Can gay camboy kid Aaron Eagle (Kieron Moore) get his cake of intellectual answers on pedophilia and hopefully avoid eating it too? Elliot Tuttle, in his feature debut, “Blue Film,” which has its world premiere at the 2025 Edinburgh International Film Festival, does a marvelous job of persuading us that desires (perverse or of the ordinary kind) are best to be discussed, apart from being justifiedly condemned and punished.

Aaron is a cam boy who uses the word f***t as a keyword to attract more tips for his intimate show; the more, the better. Well-built, hairy, fearless, and bold — he is one of those characters in whom you suspect a secret lack (of affection?) lurking just around the corner. The opportunity comes when an anonymous older man pays him 50,000 USD to spend the night at his LA place. Aaron walks into a place sumptuously lit to exhibit unbridled eroticism (kudos to the director of cinematography, Ryan Jackson-Healy), only to find a person with a ski mask (Reed Birney) greeting him. He wants to know Aaron’s history and record it on camera, to which Aaron reluctantly agrees, after a series of back-and-forths.
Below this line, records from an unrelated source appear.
(* ===== verification/PlannerProofs.v ===== *)
(** * What the rule-based planner answers

    The rule it selects, the mission and the tree it makes of a rule, what the
    dispatcher says of the commands of that mission, the identifiers of these
    commands, and cancellations that arrive while plans are made. *)

From Stdlib Require Import SpecFloat.
From S2P Require Import Prelude Status Command RobotState SafetyValidator CommandValidation.
From S2P Require Import Mission MissionProofs BTNode BehaviorTree Planner.

Open Scope Z_scope.

(* ------------------------------------------------------------------ *)
(** ** The selected rule *)

Definition rank (r : RuleBasedPlannerRule) : Z := PriorityRank (minimumPriority r).

(** A rule that matches a goal, and a fallback rule. *)
Definition applies (g : Goal) (r : RuleBasedPlannerRule) : Prop :=
  Rule_isValid r = true ∧ fallback r = false ∧ goalType r = goal_type g ∧
  rank r <= PriorityRank (goal_priority g).

Definition falls_back (r : RuleBasedPlannerRule) : Prop := Rule_isValid r = true ∧ fallback r = true.

(** The first of the rules of the highest minimum priority that match. *)
Definition best_rule (g : Goal) (rules : list RuleBasedPlannerRule) (r : RuleBasedPlannerRule) : Prop :=
  ∃ pre post, rules = pre ++ r :: post ∧ applies g r ∧
    (∀ r', r' ∈ pre → applies g r' → rank r' < rank r) ∧
    (∀ r', r' ∈ post → applies g r' → rank r' <= rank r).

Definition first_fallback_rule (rules : list RuleBasedPlannerRule) (r : RuleBasedPlannerRule) : Prop :=
  ∃ pre post, rules = pre ++ r :: post ∧ falls_back r ∧ ∀ r', r' ∈ pre → ¬ falls_back r'.

Definition selects (g : Goal) (rules : list RuleBasedPlannerRule) (r : option RuleBasedPlannerRule) : Prop :=
  match r with
  | Some r => best_rule g rules r ∨ Forall (λ r', ¬ applies g r') rules ∧ first_fallback_rule rules r
  | None => Forall (λ r', ¬ applies g r' ∧ ¬ falls_back r') rules
  end.

Lemma best_rule_snoc g rules r r' :
  best_rule g rules r → (applies g r' → rank r' <= rank r) → best_rule g (rules ++ [r']) r.
Proof.
  intros (pre & post & -> & Ha & Hpre & Hpost) Hr. exists pre, (post ++ [r']).
  rewrite <-app_assoc. split_and!; [done..|].
  intros x [Hx|Hx%list_elem_of_singleton]%elem_of_app; [by apply Hpost|by subst].
Qed.

Lemma best_rule_new g rules r :
  applies g r → (∀ r', r' ∈ rules → applies g r' → rank r' < rank r) → best_rule g (rules ++ [r]) r.
Proof.
  intros Ha Hr. exists rules, []. split_and!; [done..|]. by intros r' Hr'%not_elem_of_nil.
Qed.

Lemma best_rule_bound g rules r r' : best_rule g rules r → r' ∈ rules → applies g r' → rank r' <= rank r.
Proof.
  intros (pre & post & -> & Ha & Hpre & Hpost) [Hr|[->|Hr]%elem_of_cons]%elem_of_app H; [|lia|by apply Hpost].
  specialize (Hpre _ Hr H). lia.
Qed.

Lemma first_fallback_snoc rules r r' : first_fallback_rule rules r → first_fallback_rule (rules ++ [r']) r.
Proof.
  intros (pre & post & -> & H). exists pre, (post ++ [r']). by rewrite <-app_assoc.
Qed.

(** The variables of the loop after the rules [pre]. *)
Definition selected_of (g : Goal) (pre : list RuleBasedPlannerRule)
    (selected : option RuleBasedPlannerRule) (selected_priority : Z) : Prop :=
  match selected with
  | Some r => best_rule g pre r ∧ selected_priority = rank r
  | None => Forall (λ r', ¬ applies g r') pre
  end.

Definition fallback_of (pre : list RuleBasedPlannerRule) (f : option RuleBasedPlannerRule) : Prop :=
  match f with
  | Some r => first_fallback_rule pre r
  | None => Forall (λ r', ¬ falls_back r') pre
  end.

Lemma Forall_snoc {A} (P : A → Prop) l x : Forall P l → P x → Forall P (l ++ [x]).
Proof. intros. apply Forall_app. auto. Qed.

Lemma selected_skip g pre s sp r : selected_of g pre s sp → ¬ applies g r → selected_of g (pre ++ [r]) s sp.
Proof.
  destruct s; simpl; [intros [H ->] Hr|intros]; [|by apply Forall_snoc].
  split; [|done]. by apply best_rule_snoc.
Qed.

Lemma fallback_skip pre f r : fallback_of pre f → ¬ falls_back r → fallback_of (pre ++ [r]) f.
Proof. destruct f; simpl; intros; [by apply first_fallback_snoc|by apply Forall_snoc]. Qed.

Lemma fallback_found pre f r :
  fallback_of pre f → falls_back r →
  fallback_of (pre ++ [r]) (match f with Some _ => f | None => Some r end).
Proof.
  destruct f; simpl; intros Hf Hr; [by apply first_fallback_snoc|].
  exists pre, []. rewrite Forall_forall in Hf. auto.
Qed.

Lemma selected_found g pre s sp r :
  selected_of g pre s sp → applies g r →
  let found := match s with None => true | Some _ => sp <? rank r end in
  selected_of g (pre ++ [r]) (if found then Some r else s) (if found then rank r else sp).
Proof.
  intros Hs Ha. destruct s as [best|]; simpl in *.
  - destruct Hs as [Hb ->]. destruct (Z.ltb_spec (rank best) (rank r)); (split; [|done]).
    + apply best_rule_new; [done|]. intros r' Hr' Ha'. pose proof (best_rule_bound _ _ _ _ Hb Hr' Ha'). lia.
    + by apply best_rule_snoc.
  - split; [|done]. rewrite Forall_forall in Hs. apply best_rule_new; [done|]. intros r' Hr' Ha'.
    by destruct (Hs _ Hr').
Qed.

Lemma select_rule_selects g rules : ∀ pre f s sp,
  fallback_of pre f → selected_of g pre s sp → selects g (pre ++ rules) (select_rule rules g f s sp).
Proof.
  induction rules as [|r rules IH]; intros pre f s sp Hf Hs; simpl.
  { rewrite app_nil_r. destruct s as [best|]; simpl in *; [left; by destruct Hs|].
    destruct f as [r|]; simpl in *; [by right|]. by apply Forall_and. }
  replace (pre ++ r :: rules) with ((pre ++ [r]) ++ rules) by by rewrite <-app_assoc.
  assert (Hskip : ¬ applies g r → ¬ falls_back r → fallback_of (pre ++ [r]) f ∧ selected_of g (pre ++ [r]) s sp).
  { intros. split; [by apply fallback_skip|by apply selected_skip]. }
  unfold applies, falls_back in Hskip. destruct (Rule_isValid r) eqn:Hv; simpl.
  2:{ destruct Hskip; [by intros (? & _)|by intros (? & _)|]. by apply IH. }
  destruct (fallback r) eqn:Hfb.
  { apply IH; [by apply fallback_found|]. apply selected_skip; [done|].
    intros (_ & ? & _). congruence. }
  assert (Hnf : ¬ falls_back r) by (intros [_ ?]; congruence).
  case_bool_decide as Ht; simpl;
    [|destruct Hskip; [by intros (_ & _ & ? & _)|by intros [_ ?]|by apply IH]].
  destruct (Z.ltb_spec (PriorityRank (goal_priority g)) (PriorityRank (minimumPriority r))) as [Hp|Hp].
  { destruct Hskip; [|by intros [_ ?]|by apply IH]. intros (_ & _ & _ & ?). unfold rank in *. lia. }
  pose proof (selected_found g pre s sp r Hs) as Hfound. simpl in Hfound.
  fold (rank r). destruct (match s with None => true | Some _ => sp <? rank r end);
    (apply IH; [by apply fallback_skip|apply Hfound; by repeat split]).
Qed.

Lemma SelectRule_selects g rules : selects g rules (SelectRule rules g).
Proof. apply (select_rule_selects g rules []); constructor. Qed.

(** A planner always has a fallback rule. *)
Lemma new_planner_falls_back rules : Exists falls_back (rules_ (new_RuleBasedPlanner rules)).
Proof.
  unfold new_RuleBasedPlanner. simpl. apply Exists_exists.
  destruct (existsb fallback _) eqn:E.
  2:{ exists DefaultFallbackRule. rewrite elem_of_app, list_elem_of_singleton. split; [by right|done]. }
  apply existsb_exists in E as (r & Hr & Hf). exists r. split; [by apply list_elem_of_In|].
  by apply filter_In in Hr as [_ Hr].
Qed.

Lemma new_planner_selects rules g : is_Some (SelectRule (rules_ (new_RuleBasedPlanner rules)) g).
Proof.
  pose proof (SelectRule_selects g (rules_ (new_RuleBasedPlanner rules))) as H.
  destruct (SelectRule _ g) as [r|]; [by exists r|]. simpl in H.
  pose proof (new_planner_falls_back rules) as (r & Hr & Hf)%Exists_exists.
  rewrite Forall_forall in H. by destruct (H r Hr).
Qed.

(* ------------------------------------------------------------------ *)
(** ** The mission *)

Lemma DerivedId_nonzero seed offset : 0 <= seed → 0 <= offset → DerivedId seed offset ≠ 0.
Proof.
  unfold DerivedId. intros. destruct (Z.eqb_spec seed 0), (Z.leb_spec seed (u64_modulus - 1 - offset)),
    (Z.eqb_spec offset 0); simpl; lia.
Qed.

Lemma CommandSeed_nonneg g : 0 <= g → 0 <= CommandSeed g.
Proof. unfold CommandSeed, kCommandIdScale. intros. destruct (_ && _); lia. Qed.

Lemma ToCommandPriority_known p : IsKnownPriority (ToCommandPriority p) = true.
Proof. by destruct p. Qed.

Lemma planned_command_schema g rule t i now :
  0 <= goal_id g → 0 < i → IsKnownCommandType t = true → command_schema (MakeCommand g rule t i now).
Proof.
  intros Hg Hi Ht. unfold command_schema, isValid. simpl. split_and!; [|done|apply ToCommandPriority_known].
  rewrite (proj2 (Z.eqb_neq _ _)); [done|]. apply DerivedId_nonzero; [by apply CommandSeed_nonneg|lia].
Qed.

Lemma planned_step_schema g rule t i now :
  0 <= goal_id g → 0 < i → IsKnownCommandType t = true → step_schema (MakeStep g rule t i now).
Proof.
  intros. unfold step_schema. simpl. split_and!; try done; [lia|].
  intros _. by apply planned_command_schema.
Qed.

(** The steps are numbered from [i] on, as long as the numbers fit. *)
Lemma make_steps_lookup g rule ts : ∀ i clock n,
  0 <= i → i + Z.of_nat (length ts) <= u64_modulus →
  make_steps g rule ts i clock !! n =
  (λ t, MakeStep g rule t (i + Z.of_nat n) (clock n)) <$> ts !! n.
Proof.
  induction ts as [|t ts IH]; intros i clock n Hi Hl; [done|].
  assert (ts = [] ∨ 0 < Z.of_nat (length ts)) as [->|Hts] by (destruct ts; simpl; [by left|right; lia]).
  { destruct n; simpl; [|done]. by rewrite Z.add_0_r. }
  cbn [length] in Hl. destruct n as [|n]; cbn [make_steps lookup list_lookup]; simpl; [by rewrite Z.add_0_r|].
  rewrite u64_incr_small by lia. rewrite IH by lia. unfold compose.
  by replace (i + 1 + Z.of_nat n) with (i + Z.of_nat (S n)) by lia.
Qed.

Lemma make_steps_length g rule ts : ∀ i clock, length (make_steps g rule ts i clock) = length ts.
Proof. induction ts as [|t ts IH]; intros; simpl; [done|]. by rewrite IH. Qed.

Lemma planned_mission_schema r rule clock :
  Request_isValid r = true → is_u64 (goal_id (goal r)) → Rule_isValid rule = true →
  Forall (λ t, IsKnownCommandType t = true) (commandSequence rule) →
  Z.of_nat (length (commandSequence rule)) < u64_modulus →
  mission_schema (MakeMission r rule clock).
Proof.
  unfold Request_isValid, Goal_isValid, Rule_isValid, is_u64. rewrite !andb_true_iff, !negb_true_iff.
  intros [Hid%Z.eqb_neq _] Hu [_ Hne%bool_decide_eq_false] Hts Hl.
  unfold mission_schema. cbn [MakeMission mission_id mission_name version author steps].
  assert (Hall : ∀ s, s ∈ make_steps (goal r) rule (commandSequence rule) 1 (clock ∘ S) →
            enabled s = true ∧ step_schema s).
  { intros s (n & Hn)%list_elem_of_lookup_1. rewrite make_steps_lookup in Hn by lia.
    apply fmap_Some in Hn as (t & Ht & ->). split; [done|]. rewrite Forall_forall in Hts.
    apply planned_step_schema; [lia..|]. by eapply Hts, list_elem_of_lookup_2. }
  split_and!; try done.
  - by destruct (missionName rule).
  - apply Forall_forall. intros s Hs _. by apply Hall.
  - destruct (commandSequence rule) as [|t ts]; [done|]. by left.
Qed.

(* ------------------------------------------------------------------ *)
(** ** The tree *)

Section Tree.
Context {Env : TreeEnvironment}.

(** Nothing is cancelled. *)
Context (alive : ∀ w, CancellationRequested w = (false, w)).

Definition planned_leaves {A} (ts : list A) : list Node :=
  map (λ _, ActionNode (Some (λ w, (Returned Success, w)))) ts.

Lemma planned_leaf_tick (w : World) :
  ActionNode_Tick (Some (λ w, (Returned Success, w))) w = (Returned Success, w).
Proof. unfold ActionNode_Tick. by rewrite alive. Qed.

Lemma planned_leaves_tick {A} (ts : list A) k (w : World) :
  tick_from Tick Success 0 k (planned_leaves ts) w = (Exhausted, planned_leaves ts, w).
Proof.
  revert k. induction ts as [|t ts IH]; intros k; [done|]. simpl.
  rewrite !planned_leaf_tick. simpl. fold (planned_leaves ts). by rewrite IH.
Qed.

Lemma planned_leaves_initialize {A} (ts : list A) (w : World) :
  initialize_children Initialize (planned_leaves ts) w = (Returned Idle, planned_leaves ts, w).
Proof. induction ts as [|t ts IH]; simpl; [done|]. fold (planned_leaves ts). by rewrite IH. Qed.

(** The first tick of a planned tree succeeds, and does nothing but publish
    the states of the tree. *)
Lemma planned_tree_Tick rule (w : World) :
  ∃ t,
    BehaviorTree.Tick (MakeBehaviorTree rule) w =
      (Success, t,
       BehaviorTree.publish ExecutionContext.StateCompleted
         (BehaviorTree.publish ExecutionContext.StateRunning
            (BehaviorTree.publish ExecutionContext.StateCreated
               (BehaviorTree.stamp (BehaviorTree.publish ExecutionContext.StateStarting w))))) ∧
    BehaviorTree.status t = Success ∧ BehaviorTree.root t = BehaviorTree.root (MakeBehaviorTree rule).
Proof.
  unfold MakeBehaviorTree. fold (planned_leaves (commandSequence rule)).
  unfold BehaviorTree.Tick, BehaviorTree.InitializeLocked. simpl.
  unfold CompositeNode_Initialize. rewrite planned_leaves_initialize. simpl. rewrite alive.
  unfold loop_Tick. rewrite alive. case_bool_decide; [|rewrite planned_leaves_tick]; simpl; eauto.
Qed.
End Tree.

(* ------------------------------------------------------------------ *)
(** ** The commands *)

Lemma planned_payload_size g rule t i now : size (payload (MakeCommand g rule t i now)) = 3%nat.
Proof.
  cbn [MakeCommand payload]. generalize (PayloadString (ruleId rule)) (PayloadString (goal_description g)).
  intros. rewrite !map_size_insert_None, map_size_singleton; [done|..]; by simplify_map_eq.
Qed.

Lemma planned_payload_lookup g rule t i now key :
  key ∉ ["goal_type"; "goal_description"; "rule_id"]%string →
  payload (MakeCommand g rule t i now) !! key = None.
Proof.
  cbn [MakeCommand payload]. intros H. rewrite !not_elem_of_cons in H. destruct H as (? & ? & ? & _).
  by rewrite !lookup_insert_ne, lookup_singleton_ne.
Qed.

(** The parameters of a planned command describe the goal, not the command:
    only commands without a schema are admitted. *)
Lemma planned_payload_admitted g rule t i now :
  ValidatePayload (MakeCommand g rule t i now) = None ↔ t = TypeCustom.
Proof.
  split; [|by intros ->]. unfold ValidatePayload. rewrite planned_payload_size.
  unfold HasValidNumber, NumericPayloadValue, HasString.
  rewrite !planned_payload_lookup by (by apply (bool_decide_unpack _)).
  by destruct t.
Qed.

(* ------------------------------------------------------------------ *)
(** ** Identifiers of commands *)

(** Goals below this bound get a block of identifiers of their own. *)
Definition scaled_goals : Z := (u64_modulus - 1) / kCommandIdScale.

Lemma planned_id_block g i :
  1 <= g <= scaled_goals → 1 <= i < kCommandIdScale →
  DerivedId (CommandSeed g) i = g * kCommandIdScale + i ∨
  g = scaled_goals ∧ DerivedId (CommandSeed g) i = i.
Proof.
  assert (Hs : scaled_goals = 18446744073709551) by done.
  unfold CommandSeed, DerivedId. fold scaled_goals. unfold kCommandIdScale, u64_modulus in *. intros Hg Hi.
  rewrite (proj2 (Z.eqb_neq g 0)), (proj2 (Z.leb_le g scaled_goals)) by lia. simpl negb. cbn [andb].
  rewrite (proj2 (Z.eqb_neq (g * 1000) 0)), (proj2 (Z.eqb_neq i 0)) by lia.
  destruct (Z.leb_spec (g * 1000) (2 ^ 64 - 1 - i)); simpl; [by left|right]. lia.
Qed.

(** Before that, two goals never name a command alike; from the thousandth
    step of a mission on they do. *)
Lemma planned_ids_injective g1 g2 i1 i2 :
  1 <= g1 <= scaled_goals → 1 <= g2 <= scaled_goals →
  1 <= i1 < kCommandIdScale → 1 <= i2 < kCommandIdScale →
  DerivedId (CommandSeed g1) i1 = DerivedId (CommandSeed g2) i2 → g1 = g2 ∧ i1 = i2.
Proof.
  intros Hg1 Hg2 Hi1 Hi2 E. unfold kCommandIdScale in *.
  destruct (planned_id_block g1 i1) as [E1|[-> E1]], (planned_id_block g2 i2) as [E2|[-> E2]];
    unfold kCommandIdScale in *; lia.
Qed.

Example planned_ids_overlap : DerivedId (CommandSeed 1) 1001 = DerivedId (CommandSeed 2) 1.
Proof. reflexivity. Qed.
Yet, after not a short while, it is revealed that Aaron’s client is Hank Grant, his middle school teacher. Grant was fired (and convicted) of a sexual assault on a 12-year-old student, a matter he admits as a matter of fact (and for which he was convicted). At the same time, he declares that Aaron was the love of his life; will Aaron stay or leave?

Blue Film (2025)
A still from “Blue Film” (2025)

He settles for a beer, and the chamber piece begins to unravel. “Blue Film” follows strictly the Aristotelian act of unity and space, and time. The first, cam show part is followed by the interaction of two men in the rented LA place, only to conclude very briefly in its third act with an external scene (outside Grant’s place). This makes it quite challenging in terms of the material that needs to fill the screening time.

As needed, Tuttle (also the film’s writer) puts the sex scenes as a teaser and an appendix to the bulk of the ideas that have to be grappled with beforehand. And what ideas! Grant’s character is expertly crafted as a person who needs, at some point, to find ‘purity in subversion’ -otherwise, he will morally collapse under the burden of his act (and the newfound faith he advocates seemingly does not act as a lifeguarding savior either). There is an ethical minefield here. Reid helps enormously by portraying a person sober enough to understand the distinction between doing harm to others and being unable to support it, and vulnerable enough to ask for a bit of rest for doing so throughout his later life.

Aaron, Reid’s newly found lifeguard, has his occluded history, revealed in a series of intimate conversations. The need to be loved permeates “Blue Film” (the title taken from Hollywood’s 1930 Hayes self-censorship code and the blue strips posed on non-permissible screen material. Yet, in Aaron’s case, it threatens the sex positivity of the character himself, making his act mostly a facade for another person’s affection. Fortunately, Kieran Moore gives a masterful portrayal of childhood vulnerability, intimate half-silences, and fake arrogance that makes up for the perfect example of a questioning character, the one that would be attracted to the kind of story (including an origin pedophilia story) that Grant has to tell.

This is a film powerfully calculated to give the most challenging content under the most intimate settings. Without forgetting its external settings — amateur videos of young, happy children that act as a constant reminder of the offense described — Blue Film is a queerly intimate debut that rarely loses its scrutinizing compass. It moves between past and present as a different kind of coming-of-age story for both its characters: affection is not against all odds, but a troubled relationship left untold is better brought into the open.